Toplantının ardından, Suriye'deki gergin bölgelerde diyalog ortamının oluşması ve gerginliğin azaltılmasına yönelik büyük çabanın vurgulandığı ortak bir bildiri yayınlandı. Bildiri, geçiş sürecinin başarıya ulaşması için hızlı bir şekilde harekete geçilmesini öngören 6 mutabakat veya karar içeriyordu. Son aylarda, bir bölgeden diğerine yayılan kanlı olayların ardından bu süreçle ilgili birçok soru ve endişe ortaya çıktı. Batı'yı özellikle ilgilendiren önemli noktalardan biri, her türlü terörle mücadele ve Suriye devletinin ve kurumlarının güvenlik sorunlarıyla başa çıkma kapasitelerinin desteklenmesi. Batı'nın korktuğu şey, DEAŞ'ın geri dönüşü ve bunun Suriye'deki mültecilerin Avrupa'ya göç etmesine yol açması.

Bildiri, siyasi geçiş sürecinde Suriye hükümetine destek olunması ve Suveyda ile ülkenin kuzeydoğusunda (Kürt bölgeleri) ulusal uzlaşmanın sağlanması çağrısında bulundu. Bildiri ayrıca, Suriye'nin bölgenin istikrarını korumak için komşularının güvenliğine herhangi bir tehdit oluşturmama taahhüdünü ve aynı zamanda komşu ülkelerin de Suriye'nin istikrarına herhangi bir tehdit oluşturmaması gerektiğini belirtti. Kürt heyetinin katılımıyla yapılması planlanan dörtlü toplantının iptal edilmesi nedeniyle, bildiride Suriye hükümeti ile Suriye Demokratik Güçleri (SDG) arasında Paris'te mümkün olan en kısa sürede bir görüşme turu düzenlenmesinin önemi vurgulandı.

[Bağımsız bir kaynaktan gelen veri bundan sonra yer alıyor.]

(* ===== verification/Lifecycle.v ===== *)
(** * The process: command line, listening, signals, exit

    [main] parses the command line and turns what [run] returns into an exit code.
    What [run] does once it listens is a state machine: the main goroutine in
    [ListenAndServe] and its deferred calls, the goroutine that closes the servers
    after a signal, the metrics listener, the warm-up's retries, and the requests
    being served, which are goroutines of the pool of [Concurrent.v]. *)

From Stdlib Require Import Ascii.
From stdpp Require Import base numbers option pretty gmap fin_maps sorting strings list relations.
From S2P Require Import Prelude GoStrings Json Decode Config Registry Session Cells Http Rpc Schema.
From S2P Require Import ParamHeaders Client Catalog Auth OAuth Observability Telemetry Handler Mux Main.
From S2P Require Import Isolation Calls Forward Listing Total Typed.
From S2P Require Import Threads Concurrent Interleave Rely Guarantee Simulate Startup.

#[local] Set Warnings "-clear-no-such-hyp".
#[local] Open Scope nat_scope.

(** ** The command line *)

(** What [flag.Parse] makes of the arguments: the value of [-config] and what is
    left, or an exit with the usage message. *)
Inductive flags :=
| FlagsParsed (config : string) (rest : list string)
| FlagsHelp
| FlagsBad.

(** The name and, after the first [=] that is not its first byte, the value. *)
Fixpoint cut_value (s : string) : string * option string :=
  match s with
  | "" => ("", None)
  | String c s => if Ascii.eqb c "=" then ("", Some s) else let '(n, v) := cut_value s in (String c n, v)
  end.

Definition flag_parts (s : string) : string * option string :=
  match s with
  | "" => ("", None)
  | String c s => let '(n, v) := cut_value s in (String c n, v)
  end.

(** The argument without its one or two minuses; [None] when it is not a flag. *)
Definition flag_text (s : string) : option string :=
  match s with
  | String m (String c s) => if Ascii.eqb m "-" then Some (if Ascii.eqb c "-" then s else String c s) else None
  | _ => None
  end.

Şarku’l Avsat’ın AFP’den aktardığına göre Fransız bir kaynak, ‘Şam ile Suriye halkının (başta Kürtler olmak üzere) çeşitli bileşenleri arasında diyalog çerçevesinin yeniden başlatılması gerektiğini’ vurguladı. Kaynak, “Bu bağlamda ABD ve Fransa, diyaloğun gerçekleşmesini ve Suriye'deki geçiş sürecini güçlendirecek barışçıl bir müzakere çözümüne yol açmasını sağlamak için son derece proaktif bir şekilde hareket etmeye devam ediyor” dedi. Barrack, X platformunda Washington'un ‘dostları ve ortaklarıyla iş birliği içinde Suriye'de refah için çalışmaya devam edeceğini’ yazdı ve ‘istikrarlı, güvenli ve birleşik bir Suriye'nin büyük komşular ve müttefikler temelinde inşa edileceğini’ belirtti. Barrack, geçen hafta başında Suriye'yi ziyaret ettikten sonra Beyrut'a geçmişti.